REQUIREMENT: Which lines in the entries below contain the string "that"? Show each of them in full.

RAW DATA:
Lemma reports_to_close env out : reports_to out (close_w env out).
Proof.
  unfold close_w. apply reports_to_bind; [apply reports_to_log; exact I |]. intros _.
  destruct (close_fails env out) as [[e rest] |].
  - apply reports_to_bind; [apply reports_to_store | intros _; apply reports_to_raise].
  - apply reports_to_ret.
Qed.

Lemma reports_to_open env out : reports_to out (open_w env out).
Proof.
  unfold open_w. apply reports_to_bind; [apply reports_to_log; exact I |]. intros _.
  apply reports_to_bind; [| intros _; apply reports_to_store].
  unfold lift_unit. destruct (open_w_fails env out);
    [apply reports_to_raise | apply reports_to_ret].
Qed.

Lemma reports_to_with_open env out body :
  reports_to out body -> reports_to out (with_open_w env out body).
Proof.
  intros Hbody. unfold with_open_w.
  apply reports_to_bind; [apply reports_to_open |]. intros _ w.
  destruct (Hbody w) as (r & evs & f & Heq & Hev & Hki & Hf).
  rewrite Heq. destruct r as [[] | x].
  - destruct (reports_to_bind out _ (fun _ => ret tt) (reports_to_close env out)
                (fun _ => reports_to_ret out)
                {| trace := trace w ++ evs; fs := f; pubchempy := pubchempy w |})
      as (r2 & evs2 & f2 & Heq2 & Hev2 & Hki2 & Hf2).
    rewrite Heq2. cbn [trace fs pubchempy]. rewrite <- app_assoc.
    exists r2, (evs ++ evs2)%list, f2. split; [reflexivity |].
    split; [apply Forall_app; auto |]. split; [assumption |].
    cbn in Hf2. exact (touches_only_trans _ _ _ _ Hf Hf2).
  - destruct x as [e |]; [| congruence].
    destruct (reports_to_bind out _ (fun _ => raise (Exc e)) (reports_to_close env out)
                (fun _ => reports_to_raise out e)
                {| trace := trace w ++ evs; fs := f; pubchempy := pubchempy w |})
      as (r2 & evs2 & f2 & Heq2 & Hev2 & Hki2 & Hf2).
    rewrite Heq2. cbn [trace fs pubchempy]. rewrite <- app_assoc.
    exists r2, (evs ++ evs2)%list, f2. split; [reflexivity |].
    split; [apply Forall_app; auto |]. split; [assumption |].
    cbn in Hf2. exact (touches_only_trans _ _ _ _ Hf Hf2).
Qed.

Lemma reports_to_write_results env out results :
  reports_to out (write_results env out results).
Proof.
  induction results as [| [name r] rest IH]; cbn [write_results].
  - apply reports_to_ret.
  - apply reports_to_bind; [apply reports_to_write | intros _; exact IH].
Qed.

(** Lines 127-131 print one line per result. *)
Lemma print_results_effect results w :
  print_results results w
  = (Ok tt,
     {| trace := trace w ++ map (fun p => EvPrint (report_line (fst p) (snd p))) results;
        fs := fs w;
        pubchempy := pubchempy w |}).
Proof.
  revert w. induction results as [| [name r] rest IH]; intros w.
  - cbn. now rewrite app_nil_r, world_eta.
  - cbn [print_results]. unfold bind at 1. unfold print, log. cbn.
    rewrite IH. cbn. now rewrite <- app_assoc, arrow_line_report.
Qed.

(** ** Batch mode *)

(** Reading and resolving: lines 108-115 open the input, resolve the
    queries in turn, and either return one pair per query or raise an
    [Exception]; the files are not touched. *)
Lemma batch_collect_effect env path w :
  exists r res_evs b,
    let w1 := {| trace := trace w ++ EvOpenR path :: res_evs;
                 fs := fs w; pubchempy := b |} in
    batch_collect env path w = (r, w1)
    /\ Forall is_resolver_event res_evs
    /\ r <> Raise KeyboardInterrupt
    /\ forall content, fs w !! path = Some (Text content) ->
         exists rs,
           resolved_in_turn env (emit (EvOpenR path) w)
             (query_names (delivered_lines env path content)) rs w1
           /\ r = match read_fault env path with
                  | None => Ok (zip (query_names (delivered_lines env path content)) rs)
                  | Some (_, e) => Raise (Exc e)
                  end.
Proof.
  unfold batch_collect, open_r, log, bind. cbn.
  destruct (fs w !! path) as [[content | img] |] eqn:Hfile.
  - destruct (batch_loop_resolves env (delivered_lines env path content)
                (snd <$> read_fault env path) [] (emit (EvOpenR path) w))
      as (rs & w' & Hrit & Hloop).
    destruct (resolved_in_turn_effect _ _ _ _ _ Hrit) as (_ & Hfs & evs & Htr & Hev).
    destruct w' as [t f b]. cbn in Hfs, Htr. subst t f.
    rewrite <- app_assoc in Hrit, Hloop. cbn [app] in Hrit, Hloop.
    exists (match read_fault env path with
            | None => Ok (zip (query_names (delivered_lines env path content)) rs)
            | Some (_, e) => Raise (Exc e)
            end), evs, b.
    split; [| split; [assumption | split]].
    + unfold delivered_lines in *.
      destruct (read_fault env path) as [[n e] |]; cbn in *; exact Hloop.
    + destruct (read_fault env path) as [[n e] |]; discriminate.
    + intros content' Hc'. injection Hc' as <-. exists rs. split; [assumption | reflexivity].
  - cbn. eexists _, [], _. split; [reflexivity |].
    split; [constructor | split; [discriminate | intros ? [=]]].
  - eexists _, [], _. split; [reflexivity |].
    split; [constructor | split; [discriminate | intros ? [=]]].
Qed.

(** The report to a file that can be opened: the file is truncated and
    receives one record per result. *)
Lemma batch_report_file env args_output out results w :
  given args_output = Some out ->
  writable env out ->
  batch_report env args_output results w
  = (Ok tt,
     {| trace := trace w ++
          EvOpenW out :: map (fun p => EvWrite out (record (fst p) (snd p))) results
          ++ [EvClose out; EvPrint ("Results written to " +:+ out)];
        fs := <[out := Text (join (map (fun p => record (fst p) (snd p)) results))]> (fs w);
        pubchempy := pubchempy w |}).
Proof.
  intros Hout (Hopen & Hwrite & Hclose). unfold batch_report. rewrite Hout.
  unfold with_open_w, open_w, close_w, store, print, log, lift_unit, bind, ret.
  rewrite Hopen. cbn.
  erewrite write_results_effect by (try exact Hwrite; cbn; apply fs_lookup_insert_eq).
  rewrite Hclose. unfold emit, set_fs. cbn [trace fs pubchempy].
  rewrite fs_insert_insert, <- !app_assoc. reflexivity.
Qed.

(** The report to a file that cannot be opened raises at [open]. *)
Lemma batch_report_denied env args_output out e results w :
  given args_output = Some out ->
  open_w_fails env out = Some e ->
  batch_report env args_output results w = (Raise (Exc e), emit (EvOpenW out) w).
Proof.
  intros Hout Hopen. unfold batch_report. rewrite Hout.
  unfold with_open_w, open_w, print, log, lift_unit, bind, raise.
  rewrite Hopen. reflexivity.
Qed.

(** The report to the standard output. *)
Lemma batch_report_stdout env args_output results w :
  given args_output = None ->
  batch_report env args_output results w
  = (Ok tt,
     {| trace := trace w ++ map (fun p => EvPrint (report_line (fst p) (snd p))) results;
        fs := fs w;
        pubchempy := pubchempy w |}).
Proof.
  intros Hout. unfold batch_report. rewrite Hout. apply print_results_effect.
Qed.

Lemma Forall_map_event {A} (P : event -> Prop) (f : A -> event) (l : list A) :
  (forall a, P (f a)) -> Forall P (map f l).
Proof. intros H. induction l; cbn; constructor; auto. Qed.

Lemma reports_to_print out line : reports_to out (print line).
Proof. apply reports_to_log. exact I. Qed.

Lemma batch_report_effect env args_output results w :
  exists r out_evs f,
    batch_report env args_output results w
    = (r, {| trace := trace w ++ out_evs; fs := f; pubchempy := pubchempy w |})
    /\ Forall is_report_event out_evs
    /\ r <> Raise KeyboardInterrupt
    /\ match given args_output with
       | Some out => touches_only out (fs w) f
       | None => f = fs w
       end.
Proof.
  destruct (given args_output) as [out |] eqn:Hout.
  - unfold batch_report. rewrite Hout.
    apply (reports_to_bind out _ (fun _ => print ("Results written to " +:+ out))).
    + apply reports_to_with_open, reports_to_write_results.
    + intros _. apply reports_to_print.
  - erewrite batch_report_stdout by eassumption.
    eexists _, _, _. split; [reflexivity |]. split; [| split; [discriminate | reflexivity]].
    apply Forall_map_event. intros. exact I.
Qed.

(** Batch mode as a whole: it always returns; its events are the opening
    of the input, then those of the resolutions, then those of the
    report; when reading and resolving raises, the files are left as they
    were and the report consists of a printed diagnostic. *)
Lemma batch_mode_effect env path args_output w :
  exists res_evs out_evs f b,
    batch_mode env path args_output w
    = (Ok tt, {| trace := trace w ++ EvOpenR path :: res_evs ++ out_evs;
                 fs := f; pubchempy := b |})
    /\ Forall is_resolver_event res_evs
    /\ Forall is_report_event out_evs
    /\ (forall content, fs w !! path = Some (Text content) ->
          exists rs,
            resolved_in_turn env (emit (EvOpenR path) w)
              (query_names (delivered_lines env path content)) rs
              {| trace := trace w ++ EvOpenR path :: res_evs; fs := fs w; pubchempy := b |})
    /\ (forall x w1, batch_collect env path w = (Raise x, w1) ->
          f = fs w /\ Forall (fun ev => is_file_output ev = false) out_evs)
    /\ match given args_output with
       | Some out => touches_only out (fs w) f
       | None => f = fs w
       end.
Proof.
  destruct (batch_collect_effect env path w) as (r & res_evs & b & Hc & Hres & Hki & Hrit).
  cbn zeta in Hc, Hrit.
  assert (Hsame : match given args_output with
                  | Some out => touches_only out (fs w) (fs w)
                  | None => fs w = fs w
                  end)
    by (destruct (given args_output); [apply touches_only_refl | reflexivity]).
  unfold batch_mode, try_except, bind. rewrite Hc.
  destruct r as [results | [e |]]; [| | congruence].
  - destruct (batch_report_effect env args_output results
                {| trace := trace w ++ EvOpenR path :: res_evs; fs := fs w; pubchempy := b |})
      as (r2 & out_evs & f & Hr & Hout & Hki2 & Hframe).
    rewrite Hr. cbn [trace fs pubchempy] in *.
    destruct r2 as [[] | [e |]]; [| | congruence].
    + exists res_evs, out_evs, f, b. rewrite <- app_assoc. cbn [app].
      split; [reflexivity |]. split; [assumption |]. split; [assumption |].
      split; [intros content Hf; destruct (Hrit content Hf) as (rs & ? & _); eauto |].
      split; [intros x w1 [=] | exact Hframe].
    + exists res_evs, (out_evs ++ [EvPrint ("Error: " +:+ err_msg e)])%list, f, b.
      unfold print, log, emit. cbn [trace fs pubchempy].
      rewrite <- ?app_assoc. cbn [app]. rewrite <- ?app_assoc. cbn [app].
      split; [reflexivity |]. split; [assumption |].
      split; [apply Forall_app; split; [assumption | repeat constructor] |].
      split; [intros content Hf; destruct (Hrit content Hf) as (rs & ? & _); eauto |].
      split; [intros x w1 [=] | exact Hframe].
  - exists res_evs, [EvPrint ("Error: " +:+ err_msg e)], (fs w), b.
    unfold print, log, emit. cbn [trace fs pubchempy].
    rewrite <- !app_assoc. cbn [app].
    split; [reflexivity |]. split; [assumption |]. split; [repeat constructor |].
    split; [intros content Hf; destruct (Hrit content Hf) as (rs & ? & _); eauto |].
    split; [| exact Hsame].
    intros x w1 _. split; [reflexivity | repeat constructor].
Qed.




(** C10. In batch mode every event up to the end of the resolutions
    leaves the output file alone, and nothing is resolved afterwards: the
    output file is opened only once the queries the input delivered have
    been resolved in turn.  When reading the input or the loop of
    resolutions raises, the program still returns normally, the files are
    exactly as they were, and no file is opened for writing. *)
Theorem batch_output_opened_after_resolution env args path w :
  given (input args) = Some path ->
  batch args = true ->
  exists res_evs out_evs w',
    main env args w = (Ok tt, w') /\
    trace w' = (trace w ++ EvOpenR path :: res_evs ++ out_evs)%list /\
    Forall (fun ev => is_file_output ev = false) res_evs /\
    Forall (fun ev => is_resolution ev = false) out_evs /\
    (forall content, fs w !! path = Some (Text content) ->
       exists rs w1,
         resolved_in_turn env (emit (EvOpenR path) w)
           (query_names (delivered_lines env path content)) rs w1 /\
         trace w1 = (trace w ++ EvOpenR path :: res_evs)%list) /\
    (forall x w1, batch_collect env path w = (Raise x, w1) ->
       fs w' = fs w /\ Forall (fun ev => is_file_output ev = false) out_evs).
Proof.
  intros Hin Hbatch.
  destruct (batch_mode_effect env path (output args) w)
    as (res_evs & out_evs & f & b & Hrun & Hres & Hout & Hturn & Hraise & _).
  exists res_evs, out_evs. eexists. unfold main. rewrite Hin, Hbatch.
  split; [exact Hrun |]. cbn [trace fs]. split; [reflexivity |].
  split; [eapply Forall_impl; [exact Hres |]; intros [] ?; cbn in *; tauto |].
  split; [eapply Forall_impl; [exact Hout |]; intros [] ?; cbn in *; tauto |].
  split; [| exact Hraise].
  intros content Hfile. destruct (Hturn content Hfile) as (rs & Hrs).
  eexists rs, _. split; [exact Hrs | reflexivity].
Qed.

REPLY:
(** The report to a file that can be opened: the file is truncated and
(** The report to a file that cannot be opened raises at [open]. *)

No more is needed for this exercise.